Flossy1985 · 27/06/2025 18:20

I have 1 ride or die friend and we have been together since we were 6 and we are both 40 in the next couple of months. We don’t live close but if either of us needed anything then deffo there for each other. I have other friends but not like this one she is an absolute queen ❤️ maybe you just haven’t found that one you just click with it. Friends like these dont need effort or prompting you just know.

Thistlewoman · 27/06/2025 18:49

RechargeableGnu · 27/06/2025 01:42

But this is like people who don't save suddenly realising they don't have a pension.

I find it weird that throughout school, work and as a parent you didn't make any really good friends.

Oh that's really helpful (rolls eyes).
Telling someone you think they are weird is neither helpful nor constructive. TBH I find it amazing YOU'd have any close friends given you are that insensitive and judgemental!

ilovemyskunks · 27/06/2025 18:55

sunshine47 · 26/06/2025 23:27

I literally have no one. I spent my 50th on my own feeling very sad, no cards, no presents, 2 birthday texts. Plan something you love and enjoy every second :) Happy birthday

I wish I could send you a hug

misssunshine4040 · 27/06/2025 19:16

RechargeableGnu · 27/06/2025 01:42

But this is like people who don't save suddenly realising they don't have a pension.

I find it weird that throughout school, work and as a parent you didn't make any really good friends.

Because life happens. People move cities, jobs, divorce, ill health etc.

You can outgrow school friends and lose regular touch with others, not so hard to understand.
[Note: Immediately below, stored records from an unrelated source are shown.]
(** * MikroRoom signaling core: room registry and connection dispatcher

    A shallow embedding of [src/api/room-manager.ts] (class [RoomManager])
    and [src/api/signaling.ts] (class [SignalingServer]), with the record
    types of [src/api/types.ts], and of the rate limiter and the WebSocket
    framing of [src/api/index.ts], followed by the properties of the room
    registry and of the dispatcher that the specification states and by
    further properties of the registry, the dispatcher, the limiter and
    the framing.

    Modelling conventions.
    - A JavaScript [Map] keeps its keys in insertion order; the registry
      relies on that order when it promotes a new host.  Maps keyed by
      strings are therefore association lists ([JsMap]) with the update
      discipline of [Map.prototype.set] and [Map.prototype.delete].
    - [Participant] objects are shared between a room's [participants]
      map and the dispatcher's socket table and are mutated through either
      alias.  They live in a store ([heap]); both maps hold references.
    - [Date.now()], [randomUUID()] and a socket's [readyState] are inputs
      of the operations that read them.  Calls of [socket.send] and
      [socket.close] are recorded, in order, as a list of effects.
    - A [Buffer] is a list of numbers, each a byte.  A text payload is
      given by its UTF-8 bytes; the substitution that [toString("utf-8")]
      makes for bytes that are no UTF-8 encoding is not modelled. *)

From stdpp Require Import base option list sorting gmap strings.
From Stdlib Require Import ZArith Lia.

Local Open Scope Z_scope.

(** ** Insertion-ordered maps (the JavaScript [Map]) *)

Module JsMap.
Section Defs.
Context {K V : Type} `{EqDecision K}.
catlovingdoctor · 27/06/2025 19:39

Nevertrustacop · 26/06/2025 23:51

I never understood this 'phone at 2am ' thing. Literally anyone I know would help out in that sort of emergency - my boss, any of the neighbours, all colleagues, all family, every Facebook friend. Because they would know I wouldn't be calling them unless something very bad had happened. It's no real judge of a friendship.

I agree, I've always thought this!

canyouseemyhousefromhere · 28/06/2025 19:02

Reading through these comments has made me realise that although I have some close friends, I don’t have a friend to call for that 2am emergency. It would probably be my DH or my adult DC.
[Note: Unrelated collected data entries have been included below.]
Lemma X18_witness :
  mouse_moved None 1 2 = None /\
  ((0 <= 1 < Z.of_nat 2)%Z /\ (0 <= 2 < Z.of_nat 3)%Z ->
   mouse_moved
     (Some (set_image [[(1, 2, 3); (4, 5, 6); (7, 8, 9)];
                       [(10, 11, 12); (13, 14, 15); (16, 17, 18)]]%Z)) 1 2
   = Some (1, 2,
           let '(b, g, r) :=
             get2 (0, 0, 0)%Z
               [[(1, 2, 3); (4, 5, 6); (7, 8, 9)];
                [(10, 11, 12); (13, 14, 15); (16, 17, 18)]]%Z
               (Z.to_nat 1) (Z.to_nat 2) in
           (r, g, b))%Z) /\
  (~ ((0 <= 1 < Z.of_nat 2)%Z /\ (0 <= 2 < Z.of_nat 3)%Z) ->
   mouse_moved
     (Some (set_image [[(1, 2, 3); (4, 5, 6); (7, 8, 9)];
                       [(10, 11, 12); (13, 14, 15); (16, 17, 18)]]%Z)) 1 2
   = None).
Proof.
  apply (X18_mouse_read_out
           [[(1, 2, 3); (4, 5, 6); (7, 8, 9)];
            [(10, 11, 12); (13, 14, 15); (16, 17, 18)]]%Z 2 3 1 2);
    try lia.
  split; [reflexivity |]. repeat constructor.
Defined.

(** X19: the names offered by the two combo boxes of the settings dialog
    are resolved by [submit] to the members they were generated from:
    [CameraType[member.name]] and [FisheyeFormat[member.name]] are the
    member again, a name resolves exactly when the combo box offers it,
    and no two members share a name (so that no [KeyError] can come from a
    combo box). *)
Theorem X19_combo_names_resolve :
  (forall ct, CameraType_by_name (CameraType_name ct) = Some ct) /\
  (forall fmt, FisheyeFormat_by_name (FisheyeFormat_name fmt) = Some fmt) /\
  (forall name ct,
     CameraType_by_name name = Some ct -> name = CameraType_name ct) /\
  (forall name fmt,
     FisheyeFormat_by_name name = Some fmt ->
     name = FisheyeFormat_name fmt) /\
  (forall name,
     In name camera_type_items <-> CameraType_by_name name <> None) /\
  (forall name,
     In name format_items <-> FisheyeFormat_by_name name <> None) /\
  NoDup camera_type_items /\ NoDup format_items.
Proof.
  assert (Hc : forall name ct,
            CameraType_by_name name = Some ct -> name = CameraType_name ct).
  { intros name ct H. unfold CameraType_by_name in H.
    apply find_some in H. destruct H as [_ H].
    apply String.eqb_eq in H. symmetry. exact H. }
  assert (Hf : forall name fmt,
            FisheyeFormat_by_name name = Some fmt ->
            name = FisheyeFormat_name fmt).
  { intros name fmt H. unfold FisheyeFormat_by_name in H.
    apply find_some in H. destruct H as [_ H].
    apply String.eqb_eq in H. symmetry. exact H. }
  assert (Rc : forall ct, CameraType_by_name (CameraType_name ct) = Some ct)
    by (intros []; reflexivity).
  assert (Rf : forall fmt,
            FisheyeFormat_by_name (FisheyeFormat_name fmt) = Some fmt)
    by (intros []; reflexivity).
  split; [exact Rc |]. split; [exact Rf |].
  split; [exact Hc |]. split; [exact Hf |].
  split; [| split; [| split]].
  - intros name. split.
    + intros Hin. unfold camera_type_items in Hin.
      apply in_map_iff in Hin. destruct Hin as (ct & <- & _).
      rewrite Rc. discriminate.
    + intros Hne. destruct (CameraType_by_name name) as [ct |] eqn:E;
        [| contradiction].
      rewrite (Hc name ct E). unfold camera_type_items.
      apply in_map. destruct ct; simpl; auto.
  - intros name. split.
    + intros Hin. unfold format_items in Hin.
      apply in_map_iff in Hin. destruct Hin as (fmt & <- & _).
      rewrite Rf. discriminate.
    + intros Hne. destruct (FisheyeFormat_by_name name) as [fmt |] eqn:E;
        [| contradiction].
      rewrite (Hf name fmt E). unfold format_items.
      apply in_map. destruct fmt; simpl; auto.
  - cbn. repeat constructor; cbn; intros H;
      repeat (destruct H as [H | H]; [discriminate H |]); exact H.
  - cbn. repeat constructor; cbn; intros H;
      repeat (destruct H as [H | H]; [discriminate H |]); exact H.
Qed.

Lemma X19_witness :
  CameraType_by_name "ORTHOGRAPHIC" = Some ORTHOGRAPHIC /\
  "ORTHOGRAPHIC"%string = CameraType_name ORTHOGRAPHIC.
Proof.
  split.
  - exact (proj1 X19_combo_names_resolve ORTHOGRAPHIC).
  - apply (proj1 (proj2 (proj2 X19_combo_names_resolve))).
    exact (proj1 X19_combo_names_resolve ORTHOGRAPHIC).
Defined.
I have faced some pretty dire events in my life; childhood sexual abuse, domestic abuse, bereavement, premature birth, serious illness in dc, sudden serious illness in myself. Each time I have sorted it on my own, later with my husband. It’s as if I had it drummed into me as a child that I had to be self sufficient, I can’t seem to share bad situations with friends. I have always encouraged my children to share their feelings and worries with close friends (& us of course).
I am the friend who has been there for my friends & family for the 2am call. I just don’t feel I could ask in return.
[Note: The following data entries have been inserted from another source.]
Example other_steps_persist :
  world_after log_persisting ["save session.py 1-5"; "!curl example.org"]
    [Bind "os" (VModule "os")] []
  = [VModule "os"; VStr "!curl example.org"; VStr "save session.py 1-5"].
Proof. reflexivity. Qed.





(** The same library returns different results for one [simulate] call made
    at two different points. *)
Example simulate_results_differ :
  sample_result (firstn 19 (nominal 0)) simulated
  <> sample_result (firstn 32 (nominal 0)) simulated.
Proof. vm_compute. intros H. discriminate H. Qed.

(** C9.  [model], [fit] and [params_R] are bound a second time in the
    Holt-Winters section, so in every run [get_prediction] and [simulate]
    are called on the fit of the seasonal model built from the
    [austourists] series, which is neither of the two oil fits. *)
Theorem C9_predictions_on_seasonal_fit :
  bindings_of "model" notebook = 2 /\ bindings_of "fit" notebook = 2 /\
  bindings_of "params_R" notebook = 2 /\
  List.filter (fun x => mem x ["model"; "fit"; "params_R"])
    (flat_map binds cell_austourists_fit) = ["model"; "fit"; "params_R"] /\
  model_of seasonal_fit = Some seasonal_model /\
  endog seasonal_model = Some Objects.austourists /\
  kwarg "seasonal" (match seasonal_model with
                    | VCall _ _ kw => kw
                    | _ => []
                    end) = Some (VStr "add") /\
  seasonal_fit <> oil_fit /\ seasonal_fit <> heuristic_fit /\
  (forall O,
     Forall (made_on ["get_prediction"; "simulate"] seasonal_fit)
       (trace (final (run O notebook))) /\
     Forall (is_the_call ["get_prediction"] prediction)
       (trace (final (run O notebook))) /\
     Forall (is_the_call ["simulate"] simulated)
       (trace (final (run O notebook)))) /\
  (forall n,
     In (Call prediction) (trace (final (run (quiet_oracle n) notebook))) /\
     In (Call simulated) (trace (final (run (quiet_oracle n) notebook)))).
Proof.
  do 7 (split; [vm_compute; reflexivity|]).
  split; [intros H; discriminate H|]. split; [intros H; discriminate H|].
  split.
  - intros O. split; [|split].
    + apply (every_event_prop _
               (made_on_b ["get_prediction"; "simulate"] seasonal_fit));
        [apply made_on_sound|vm_compute; reflexivity|reflexivity|].
      intros j. vm_compute. reflexivity.
    + apply (every_event_prop _ (is_the_call_b ["get_prediction"] prediction));
        [apply is_the_call_sound|vm_compute; reflexivity|reflexivity|].
      intros j. vm_compute. reflexivity.
    + apply (every_event_prop _ (is_the_call_b ["simulate"] simulated));
        [apply is_the_call_sound|vm_compute; reflexivity|reflexivity|].
      intros j. vm_compute. reflexivity.
  - intros n. destruct (quiet_run_trace n) as (st & Hrun & Htr).
    rewrite Hrun. simpl. rewrite Htr. unfold nominal.
    split; apply in_app_iff; left; apply occurs_In; vm_compute; reflexivity.
Qed.
Lemma ascii_compare_trans (a b c : Ascii.ascii) :
  Ascii.compare a b = Lt -> Ascii.compare b c = Lt -> Ascii.compare a c = Lt.
Proof.
  unfold Ascii.compare. rewrite !N.compare_lt_iff. apply N.lt_trans.
Qed.

Lemma string_compare_trans (s1 : string) : forall s2 s3,
  String.compare s1 s2 = Lt -> String.compare s2 s3 = Lt ->
  String.compare s1 s3 = Lt.
Proof.
  induction s1 as [|c1 s1 IH]; intros [|c2 s2] [|c3 s3]; simpl;
    try discriminate; try reflexivity.
  destruct (Ascii.compare c1 c2) eqn:E12; try discriminate;
    destruct (Ascii.compare c2 c3) eqn:E23; try discriminate.
  - apply Ascii.compare_eq_iff in E12, E23. subst.
    rewrite ascii_compare_refl. apply IH.
  - apply Ascii.compare_eq_iff in E12. subst. rewrite E23. reflexivity.
  - apply Ascii.compare_eq_iff in E23. subst. rewrite E12. reflexivity.
  - rewrite (ascii_compare_trans _ _ _ E12 E23). reflexivity.
Qed.

Lemma avl_strcmp_lt k1 k2 : avl_strcmp k1 k2 < 0 <-> String.compare k1 k2 = Lt.
Proof.
  unfold avl_strcmp. destruct (String.compare k1 k2); split;
    intros H; try reflexivity; try discriminate; lia.
Qed.

Lemma avl_strcmp_trans k1 k2 k3 :
  avl_strcmp k1 k2 < 0 -> avl_strcmp k2 k3 < 0 -> avl_strcmp k1 k3 < 0.
Proof. rewrite !avl_strcmp_lt. apply string_compare_trans. Qed.

Lemma avl_strcmp_flip k1 k2 :
  (avl_strcmp k1 k2 =? 0) = false -> (avl_strcmp k1 k2 <? 0) = false ->
  avl_strcmp k2 k1 < 0.
Proof.
  intros Hne Hge. apply Z.eqb_neq in Hne. apply Z.ltb_ge in Hge.
  apply avl_strcmp_lt. rewrite String.compare_antisym.
  unfold avl_strcmp in Hne, Hge.
  destruct (String.compare k1 k2); simpl; try reflexivity; lia.
Qed.

Lemma avl_ordered_NoDup keys : avl_ordered keys -> NoDup keys.
Proof.
  induction keys as [|k rest IH]; simpl; [constructor|].
  intros [Hall Hrest]. apply NoDup_cons. split; [|apply IH, Hrest].
  intros Hin. rewrite Forall_forall in Hall. specialize (Hall k Hin).
  apply avl_strcmp_lt in Hall. rewrite string_compare_refl in Hall.
  discriminate.
Qed.

Lemma avl_ordered_sublist l1 l2 :
  sublist l1 l2 -> avl_ordered l2 -> avl_ordered l1.
Proof.
  induction 1 as [|k l1 l2 Hsub IH|k l1 l2 Hsub IH]; simpl.
  - trivial.
  - intros [Hall Hrest]. split; [|apply IH, Hrest].
    rewrite Forall_forall in Hall |- *. intros x Hx. apply Hall.
    eapply sublist_submseteq, elem_of_submseteq in Hsub; eassumption.
  - intros [_ Hrest]. apply IH, Hrest.
Qed.

Section AvlOrder.
Context {V : Type}.
Implicit Types (t : list (string * V)).

Lemma avl_insert_keys t key v x :
  x ∈ map fst (avl_insert t key v) -> x = key \/ x ∈ map fst t.
Proof.
  induction t as [|[k u] t IH]; simpl.
  - rewrite list_elem_of_singleton. tauto.
  - destruct (avl_strcmp key k =? 0); [simpl; tauto|].
    destruct (avl_strcmp key k <? 0); simpl; rewrite !elem_of_cons.
    + tauto.
    + intros [H | H]; [tauto|]. destruct (IH H); tauto.
Qed.

Lemma avl_insert_ordered t key v :
  avl_ordered (map fst t) -> avl_ordered (map fst (avl_insert t key v)).
Proof.
  induction t as [|[k u] t IH]; simpl.
  - intros _. split; [constructor | exact I].
  - intros [Hall Hrest].
    destruct (avl_strcmp key k =? 0) eqn:E; [simpl; tauto|].
    destruct (avl_strcmp key k <? 0) eqn:E'; simpl.
    + apply Z.ltb_lt in E'. split; [|tauto].
      constructor; [exact E'|].
      rewrite Forall_forall in Hall |- *. intros x Hx.
      eapply avl_strcmp_trans; [exact E' | apply Hall, Hx].
    + split; [|apply IH, Hrest].
      rewrite Forall_forall in Hall |- *. intros x Hx.
      apply avl_insert_keys in Hx as [-> | Hx]; [|apply Hall, Hx].
      apply avl_strcmp_flip; assumption.
Qed.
Lolalady · 29/06/2025 08:46

I consider myself fortunate that I have so many friends. I have no brothers or sisters so my friends are extremely important to me. I have one friend, we’ve been together since we were 3. Some of my friends have truly gone above and beyond to help me for which I’m
forever grateful. My mother was the same, even at age 88 she still got 50+ Christmas cards and she kept in touch with so many people.

I think friendships like any relationship has to be worked at.

sophiasnail · 29/06/2025 17:06

I have a feeling that there are thousands of really nice, slightly shy/ introverted women sitting all over the UK with no way of finding each other!